Sunday 10th April 1955 (Easter Sunday) , Ruth returned to Hampstead, getting new boyfriend Cussen to drive her, arriving near the Magdala public house about 9.30pm. As she arrived Blakely came out from the pub with a friend.
Ruth reached Blakely just as he got to the driver’s door of their car. He saw her and started to run in front of the car. Ruth took a .38 calibre gun out of her handbag and fired at Blakely, who was crouching in front of the car trying to hide. Ruth ran over to him and emptied the gun into his crouching body. Drinkers came out of the pub, one being an off duty policeman.
She was taken to Hampstead police station where she made a detailed confession.

Monday 20th June 1955. Her trial began at the Old Bailey's court number one.  She pleaded not guilty. The only question put to Ellis by the chief  prosecutor Christmas Humphreys was, "When you fired the revolver at close range into the body of David Blakely, what did you intend to do?"; her answer was, "It's obvious when I shot him I intended to kill him." This reply guaranteed a guilty verdict and the mandatory death sentence.
The jury took fifteen minutes to find Ruth Ellis guilty, she was sentenced to death.

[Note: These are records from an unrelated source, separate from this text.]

(** A name whose dependencies are all grounded is on no cycle. *)
Lemma grounded_no_cycle aliases u :
  Acc (fun d v => depends aliases v d) u -> ~ tc (depends aliases) u u.
Proof.
  induction 1 as [u _ IH]. intros Hc.
  assert (exists d, depends aliases u d /\ rtc (depends aliases) d u) as (d & Hd & Hr).
  { inversion Hc as [? ? Hud|? d ? Hud Ht]; subst; eauto using tc_rtc, rtc_refl. }
  apply (IH d Hd). eapply tc_rtc_l; [exact Hr|]. by apply tc_once.
Qed.

Lemma ordered_acyclic aliases order :
  (forall u, is_Some (aliases !! u) -> u ∈ order) ->
  (forall l1 u l2, order = l1 ++ u :: l2 -> forall d, depends aliases u d -> d ∈ l1) -> acyclic aliases.
Proof.
  intros Hall Hord.
  assert (forall l1 l2, order = l1 ++ l2 ->
    Forall (Acc (fun d v => depends aliases v d)) l1) as Hacc.
  { intros l1. induction l1 as [|u l1 IH] using rev_ind; intros l2 E; [done|].
    rewrite <- app_assoc in E. pose proof (IH _ E) as Hl. apply Forall_app. split; [done|].
    constructor; [|done]. constructor. intros d Hd.
    apply (proj1 (Forall_forall _ _) Hl). by apply (Hord l1 u l2 E). }
  intros u Hc. assert (is_Some (aliases !! u)) as Hu.
  { inversion Hc as [? ? (s & ? & ? & _)|? ? ? (s & ? & ? & _)]; by eexists. }
  apply (grounded_no_cycle aliases u); [|done].
  specialize (Hacc order [] (eq_sym (app_nil_r order))). apply (proj1 (Forall_forall _ _) Hacc). auto.
Qed.

(** A set of names each needed by one of them is on a cycle. *)
Lemma stuck_cyclic aliases (stuck : string -> Prop) v :
  (forall x, stuck x -> exists u, stuck u /\ depends aliases u x) -> stuck v -> ~ acyclic aliases.
Proof.
  intros Hpred Hv Hac.
  assert (sn (flip (depends aliases)) v) as Hsn.
  { apply tc_finite_sn.
    - intros x Hx. apply (Hac x). clear -Hx.
      assert (forall a b, tc (flip (depends aliases)) a b -> tc (depends aliases) b a) as Hf.
      { induction 1 as [a b Hab|a b c Hab _ IH]; [by apply tc_once|]. by eapply tc_r. }
      by apply Hf.
    - exists (elements (dom aliases)). intros x Hx. apply elem_of_elements, elem_of_dom. clear -Hx.
      induction Hx as [a b (s & ? & ? & _)|]; [by eexists|done]. }
  clear Hac. revert Hv. induction Hsn as [x _ IH]. intros Hx.
  destruct (Hpred x Hx) as (u & Hu & Hd). by apply (IH u).
Qed.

Wednesday 13th July 1955 The Bishop of Stepney, Joost de Blank, visited Ellis just before the execution.
At 9am prisoner 9656, Ruth Ellis, was taken to the gallows in Holloway Prison. She drank a glass of brandy and was led to the trap by executioner Albert Pierrepoint.
Ellis  was buried in an unmarked grave within the walls of the prison.
Ruth Ellis was the last woman to be hanged in England.

In the early 1970s the remains of executed women were exhumed for reburial elsewhere,
Ellis was removed to the churchyard of St Mary's Church in Amersham, Buckinghamshire.
Her headstone was inscribed "Ruth Hornby 1926 -  1955".
Her son, Andy, destroyed the headstone shortly before he committed suicide in 1982.

8th February 2002 an appeal was lodged with the Court of appeal. It was claimed that Ruth has suffered post-miscarriage depression, that her defence team were negligent and that she was persuaded to commit the crime by Desmond Cussen. The appeal asked that the murder conviction be changed to that of manslaughter due to diminished responsibility, and that the prosecution and Judges at the time had misinterpreted the law.

16th September 2003, The appeal was heard and rejected. The court stated that as diminished responsibility had not been introduced as a defence to manslaughter until the 1957 homicide act, this element was not available to the Judge at the time, also that provocation would need to be proved, but, provocation could only be used if, she had been under duress immediately prior to the shooting, not at a much earlier time.